Parlare assieme sui temi e gli argomenti che ci coinvolgono, che seguiamo e che sentiamo dire alla televisione, sui giornali, su internet.
Sì parlare e parlare assieme. Dialogare in un momento storico in cui si tende a comunicare sempre meno.
Il tema del giorno diviene lo “strumento” per rompere il ghiaccio, per iniziare un confronto, un vero e proprio dibattito dove tutti hanno la possibilità di dire cosa ritengono, cosa pensano.
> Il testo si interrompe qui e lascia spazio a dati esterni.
(* ===== verification/Safekeeping.v ===== *)
(** What a backup holds: the effect of [create], an exact copy of the archive
    or nothing at its output. *)
From stdpp Require Import prelude strings gmap sorting list.
From Stdlib Require Import ZArith Ascii Lia.
From Stdlib.Strings Require Import Byte.
From S2P Require Import Prelude Errors Contract Externals Validation Chunks Fingerprint Pagination.
From S2P Require Import Config Tables Store Storage Uploads Completion Deletion Recovery Archive Download Integrity Bootstrap Disk Backup.

(* ------------------------------------------------------------------ *)
(** ** Work in a staging directory *)

Lemma removelast_app_r (g q : path) : q <> [] -> removelast (g ++ q) = g ++ removelast q.
Proof. intros Hq. by apply removelast_app. Qed.

(** *** Names *)

Lemma split_on_none c l : c ∉ l -> split_on c l = [l].
Proof.
  induction l as [|x l IH]; [done|]. intros Hc. simpl. rewrite bool_decide_false by (intros ->; apply Hc; left).
  rewrite IH; [done|]. intros H. apply Hc. by right.
Qed.
Lemma split_on_app c l l' : c ∉ l -> split_on c (l ++ c :: l') = l :: split_on c l'.
Proof.
  induction l as [|x l IH]; intros Hc; simpl; [by rewrite bool_decide_true|].
  rewrite bool_decide_false by (intros ->; apply Hc; left). rewrite IH; [done|]. intros H. apply Hc. by right.
Qed.
Lemma validate_raw_digest_Some v d : validate_raw_digest v = Some d <-> d = v /\ str_len v = 64 /\ forallb is_lower_hex (chars v) = true.
Proof.
  unfold validate_raw_digest. destruct (str_len v =? 64) eqn:E1, (forallb is_lower_hex (chars v)) eqn:E2; simpl; 
    rewrite ?Z.eqb_eq, ?Z.eqb_neq in E1; naive_solver.
Qed.
Lemma hex_no_slash v : forallb is_lower_hex (chars v) = true -> "/"%char ∉ chars v.
Proof. rewrite forallb_true. intros Hh Hs. by apply Hh in Hs. Qed.
Lemma join_blob root d v : validate_raw_digest v = Some d -> join root (blob_relative_filename d) = root ++ blob_path d.
Proof.
  intros (-> & _ & Hh)%validate_raw_digest_Some. pose proof (hex_no_slash v Hh) as Hs. unfold join, blob_relative_filename. f_equal.
  assert (E : chars ("blobs/sha256/" +:+ of_chars (take 2 (chars v)) +:+ "/" +:+ v)
    = chars "blobs" ++ "/"%char :: (chars "sha256" ++ "/"%char :: (take 2 (chars v) ++ "/"%char :: chars v))).
  { rewrite !chars_app, chars_of_chars. reflexivity. }
  rewrite E, (split_on_app "/" (chars "blobs")) by (apply (bool_decide_unpack _); by vm_compute).
  rewrite (split_on_app "/" (chars "sha256")) by (apply (bool_decide_unpack _); by vm_compute).
  rewrite split_on_app, split_on_none; [|done|].
  - rewrite !fmap_cons, !of_chars_chars. reflexivity.
  - intros Hin. apply Hs. rewrite <-(take_drop 2 (chars v)). apply elem_of_app. by left.
Qed.

Section Staging.
Context `{EV : Env} `{UL : UuidLib} `{TL : TimeLib} `{ML : MimeLib} `{SL : ShaLib} `{ZL : ZstdLib} `{JL : JsonLib}
  `{FS : FileStamps} `{SC : SqliteChecks} `{SA : SocketAddrs} `{HO : Host} `{SQ : SqliteFiles} `{BJ : BackupJson} `{GA : Gate}.
Context (g : path).

(** Every directory on the way to [g] is there. *)
Definition based (fs : Files) : Prop := forall p, p <> [] -> below p g = true -> is_Some (fs !! p).
Definition outside (fs fs' : Files) : Prop := forall p, below g p = false -> fs' !! p = fs !! p.
(** What is new has one of the names [N] below [g]; the rest is as it was. *)
Definition adds (N : path -> Prop) (fs fs' : Files) : Prop :=
  forall p, fs' !! p = fs !! p \/ (fs !! p = None /\ exists q, p = g ++ q /\ N q).
Definition staged {A : Type} (N : path -> Prop) (C : A -> Files -> Prop) (s : Store) (r : res BackupError A) (s' : Store) : Prop :=
  db s' = db s /\ outside (files s) (files s') /\ forall a, r = Ok a -> adds N (files s) (files s') /\ C a (files s').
Non è facile parlare di politica, neanche a casa propria. Un argomento addirittura, in certe occasioni, da evitare. E non è facile far parlare di politica gli altri e, devo dire, quando gli appuntamenti si concludono, sono sempre molto soddisfatto e… tiro un respiro di sollievo!
Ma quello che maggiormente ti dà soddisfazione sentire, da parte delle persone, continuare a dibattere dopo che l’ora si è conclusa, .
Questo è il significato del percorso: essere diventati “amici” nel senso che quelle barriere che normalmente si interpongono tra sconosciuti, cadono e lasciano lo spazio alla libertà delle relazioni interpersonali.
Infatti se è vero che le Università della Terza Età sono luoghi di formazione, è altrettanto vero che sono anche luoghi in cui è la socializzazione, o, più semplicemente, la voglia di stare assieme, l’elemento su cui si fondano queste strutture.
Questa esperienza a Monfalcone mi ha dato la gratificazione non solo di aver realizzato un progetto ma anche di essere stato coinvolto anch’io in un cammino di amicizia.
Ora, quando vengo a Monfalcone, camminando lungo viale San Marco, mi capita di incontrare qualcuno e il saluto, il sorriso e il commento su come va il Mondo, non mancano mai.
Sono passati trenta anni dalla nascita dell’Ute del Monfalconese ed io la frequento da sei. Ora le prospettive, con la nuova e prestigiosa sede messa a disposizione dal Comune, sembrano segnare una via di ulteriore riconoscimento per questa struttura.
E’ un passo importante ed un altrettanto importante riconoscimento nel ruolo e significato.
Una Associazione con la “A” maiuscola, che è ormai un punto di riferimento e di orientamento per l’intera comunità del Monfalcone se, per quella componente della popolazione che supera i sessantacinque anni, definita come terza età. Trenta anni di esperienza e di esperienze, di lezioni, di corsi, di vera e propria lotta contro l’analfabetismo informatico derivante dalla troppo rapida evoluzione dei sistemi tecnologici. Trenta anni di un luogo di aggregazione, di socializzazione, di semplice divertimento dove al burraco ed al ballo, si aggiungono gite e pranzi.
Tutto questo, così, semplicemente, senza troppe pretese o ambizioni e, soprattutto, attraverso il lavoro volontario di validi insegnanti e di un Consiglio Direttivo di grande qualità.
Voglio inoltre ricordare quella che per me è la figura di riferimento: la Signora Luciana Ceriani, Direttrice dei corsi che, sempre presente, sa cogliere le effettive esigenze nei momenti giusti per poi fornire le soluzioni, le risposte e l’organizzazione adatta ed idonea.
Anch’io, in particolare, sento di aver portato un piccolo contributo con le mie teorie sulla socializzazione attraverso la formazione, di aver formito adeguati contenuti sulla scienza politica e, come detto, la mia soddisfazione derivante dal risultato ottenuto, è stata semplicemente… gratificante.

 

NOTA: l’immagine in questo post è opera di Biagio Mannino.